I was surprised to read in one of my local papers on Thursday a letter to the editor written by my great-grandfather, Elton Dunham. Surprised because he died in 1953. It was reprinted in a column called "Not-So-Good Old Days" to illustrate that "In years gone by, information about individuals that most newspapers today would decorously omit or, often, not have access to, was not only given, but even bluntly expressed."

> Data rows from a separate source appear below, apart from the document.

(* ===== verification/RemoteCells.v ===== *)
(** * Remote edits on cells

    What [apply_remote_edit] should do, byte by byte: an edit finds its place
    among the cells its version has observed, passes the concurrent cells with
    larger timestamps, inserts its text there and deletes the observed cells
    of its range that its version saw as visible. *)

From S2P Require Import Prelude Clock Text Patch Fragment Cells.
From S2P Require Locator.

(** One range of the operation, in full offsets at its version, with its text. *)
Record RemoteEditOp := mkRemoteEditOp { ro_start : nat; ro_end : nat; ro_text : Text }.

Section remote.
Context (version : Global) (ts : Lamport).
(** Whether a cell was visible at the version, from its insertion and deletions. *)
Context (was : Lamport → list Lamport → bool).

Definition versioned (c : Cell) : bool := observed version (c_timestamp c).
Definition newer (c : Cell) : bool := ltb ts (c_timestamp c).
Definition vcells (l : list Cell) : nat := length (List.filter versioned l).

(** The shortest prefix with [n] versioned cells, and the rest. *)
Fixpoint vsplit (n : nat) (l : list Cell) : list Cell * list Cell :=
  match n, l with
  | O, _ => ([], l)
  | _, [] => ([], [])
  | S m, c :: l' => let '(k, r) := vsplit (if versioned c then m else n) l' in (c :: k, r)
  end.

(** The cells passed at the insertion point. *)
Fixpoint skip_newer (l : list Cell) : list Cell * list Cell :=
  match l with
  | [] => ([], [])
  | c :: l' => if newer c then let '(g, r) := skip_newer l' in (c :: g, r) else ([], l)
  end.

Definition remote_delete (c : Cell) : Cell :=
  if versioned c && was (c_timestamp c) (c_deletions c) then
    mkCell (c_timestamp c) (c_offset c) (c_byte c) false (c_deletions c ++ [ts]) (c_undos c)
  else c.

(** All edits of an operation; [pos] counts the versioned cells before [l],
    [off] the bytes inserted so far. *)
Fixpoint remote_cells (pos off : nat) (edits : list RemoteEditOp) (l : list Cell) : list Cell :=
  match edits with
  | [] => l
  | e :: edits =>
      let '(k, l) := vsplit (ro_start e - pos) l in
      let '(g, l) := skip_newer l in
      let '(r, l) := vsplit (ro_end e - ro_start e) l in
      k ++ g ++ inserted_cells ts off (ro_text e) ++ (remote_delete <$> r) ++
        remote_cells (ro_end e) (off + length (ro_text e)) edits l
  end.

(** ** Lemmas *)

Lemma vcells_app l k : vcells (l ++ k) = vcells l + vcells k.
Proof. unfold vcells. by rewrite List.filter_app, length_app. Qed.
Lemma vcells_cons c l : vcells (c :: l) = (if versioned c then 1 else 0) + vcells l.
Proof. unfold vcells. simpl. by destruct (versioned c). Qed.

Lemma vcells_nil : vcells [] = 0.
Proof. done. Qed.

Lemma vsplit_0 l : vsplit 0 l = ([], l).
Proof. by destruct l. Qed.

(** Cells that do not reach the target are passed. *)
Lemma vsplit_add n m k l :
  vcells k = n → 0 < m → vsplit (n + m) (k ++ l) = (k ++ (vsplit m l).1, (vsplit m l).2).
Proof.
  revert n. induction k as [|c k IH]; intros n <- Hm.
  { simpl. by destruct (vsplit m l). }
  rewrite vcells_cons. destruct (versioned c) eqn:Ec.
  - cbn [app Nat.add vsplit]. rewrite Ec, (IH _ eq_refl Hm). done.
  - cbn [Nat.add]. destruct (vcells k + m) as [|x] eqn:Ex; [lia|]. cbn [app vsplit]. rewrite Ec, <- Ex, (IH _ eq_refl Hm). done.
Qed.

(** A prefix of versioned cells. *)
Lemma vsplit_all n k l : length k = n → Forall (λ c, versioned c = true) k → vsplit n (k ++ l) = (k, l).
Proof.
  intros <- Hk. induction Hk as [|c k Hc _ IH]; [apply vsplit_0|]. cbn [app length vsplit]. by rewrite Hc, IH.
Qed.

Lemma vcells_all k : Forall (λ c, versioned c = true) k → vcells k = length k.
Proof. intros H. unfold vcells. by rewrite filter_all. Qed.
Lemma vcells_none k : Forall (λ c, versioned c = false) k → vcells k = 0.
Proof. intros H. unfold vcells. by rewrite filter_none. Qed.

Lemma vsplit_eq n l k r : vsplit n l = (k, r) → l = k ++ r.
Proof.
  revert n k r. induction l as [|c l IH]; intros [|n] k r; simpl; try by intros [= <- <-].
  destruct (vsplit _ l) as [k' r'] eqn:E. intros [= <- <-]. by rewrite (IH _ _ _ E).
Qed.

(** If the target is beyond, [k] is passed and what remains is split. *)
Lemma vsplit_trans n k l k' r :
  vcells k < n ∨ k = [] → vsplit (n - vcells k) l = (k', r) → vsplit n (k ++ l) = (k ++ k', r).
Proof.
  intros Hor H. destruct (decide (vcells k < n)) as [Hlt|Hge].
  - pose proof (vsplit_add (vcells k) (n - vcells k) k l eq_refl ltac:(lia)) as E.
    replace (vcells k + (n - vcells k)) with n in E by lia. by rewrite E, H.
  - destruct Hor as [?| ->]; [done|]. rewrite vcells_nil, Nat.sub_0_r in H. exact H.
Qed.

(** A stretch that a split passes: it stays below the target, or is versioned
    up to it at most. *)
Definition passes (n : nat) (k : list Cell) : Prop :=
  vcells k < n ∨ k = [] ∨ Forall (λ c, versioned c = true) k ∧ length k ≤ n.

Lemma vsplit_passes n k l :
  passes n k → vsplit n (k ++ l) = (k ++ (vsplit (n - vcells k) l).1, (vsplit (n - vcells k) l).2).
Proof.
  intros Hp. destruct (decide (vcells k < n)) as [Hlt|Hge].
  { apply vsplit_trans; [by left|apply surjective_pairing]. }
  destruct Hp as [?|[->|[Hk Hl]]]; [done|apply vsplit_trans; [by right|apply surjective_pairing]|].
  rewrite (vcells_all k Hk) in *. rewrite (vsplit_all n k l) by (done || lia).
  replace (n - length k) with 0 by lia. rewrite vsplit_0. by rewrite app_nil_r.
Qed.

Lemma skip_newer_none l : (∀ c, head l = Some c → newer c = false) → skip_newer l = ([], l).
Proof. destruct l as [|c l]; [done|]. intros H. simpl. by rewrite (H c eq_refl). Qed.

Lemma skip_newer_app g l : Forall (λ c, newer c = true) g → skip_newer (g ++ l) = (g ++ (skip_newer l).1, (skip_newer l).2).
Proof.
  induction 1 as [|c g Hc _ IH]; [apply surjective_pairing|]. simpl. rewrite Hc, IH. done.
Qed.
End remote.

(** A local edit's ranges, seen by a replica whose version covers every cell,
    mean the same change. *)
Definition to_remote (e : TextEdit) (range : nat * nat) : RemoteEditOp := mkRemoteEditOp range.1 range.2 (e_text e).

Lemma edited_remote version ts was idx pos off edits ranges c c' :
  edited ts idx pos off edits ranges c c' →
  Forall (λ x, versioned version x = true ∧ newer ts x = false ∧ was (c_timestamp x) (c_deletions x) = c_visible x) c →
  remote_cells version ts was idx off (zip_with to_remote edits ranges) c = c'.
Proof.
  induction 1 as [|idx pos off k r c c' t edits ranges _ IH]; [done|].
  intros [Hk [Hr Hc]%Forall_app]%Forall_app. cbn [zip_with remote_cells to_remote ro_start ro_end ro_text fst snd e_text].
  replace (idx + length k - idx) with (length k) by lia.
  rewrite (vsplit_all version (length k) k) by (done || by eapply Forall_impl; [exact Hk|intros ? (? & _)]).
  rewrite (skip_newer_none ts (r ++ c)).
  2: { intros x Hx. assert (x ∈ r ++ c) as Hin by (destruct (r ++ c); simplify_eq/=; left).
       apply Forall_app_2 with (l2 := c) in Hr; [|done]. rewrite Forall_forall in Hr. by apply (Hr x Hin). }
  replace (idx + length k + length r - (idx + length k)) with (length r) by lia.
  rewrite (vsplit_all version (length r) r) by (done || by eapply Forall_impl; [exact Hr|intros ? (? & _)]).
  rewrite (IH Hc). cbn [app]. do 3 f_equal. clear -Hr. induction Hr as [|x r (Hv & _ & Hw) _ IH]; [done|].
  rewrite !fmap_cons, IH. f_equal. unfold remote_delete, delete_cell. by rewrite Hv, Hw.
Qed.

R. L. Cummings, in his article, "Taxes, Who Shall Pay Them" in the Feb. 3rd issue of your paper gave the selectmen of the town [Greenwood] a hard slam. Mr. Cummings is an artist. No one who has passed on that road can fail to recognize the picture. If this man spent one fourth of the money on his house that he has wasted on old automobiles, his windows would have glass in them and the picture would be different.He goes on to enumerate the ways Cummings had misrepresented his dealings with town officials ("If this man had a disposition to try and pay his taxes, we would make it as easy for him as possible, but he has not.").
Now, Mr. Editor, we are not setting ourselves up as little tin Gods and if Mr. Cummings had written the truth about us, we would have grinned and taken our medicine, but we object to—well, let's call a spade a spade, and say lie[s].—E. L. Dunham, Chairman, Selectmen of Greenwood.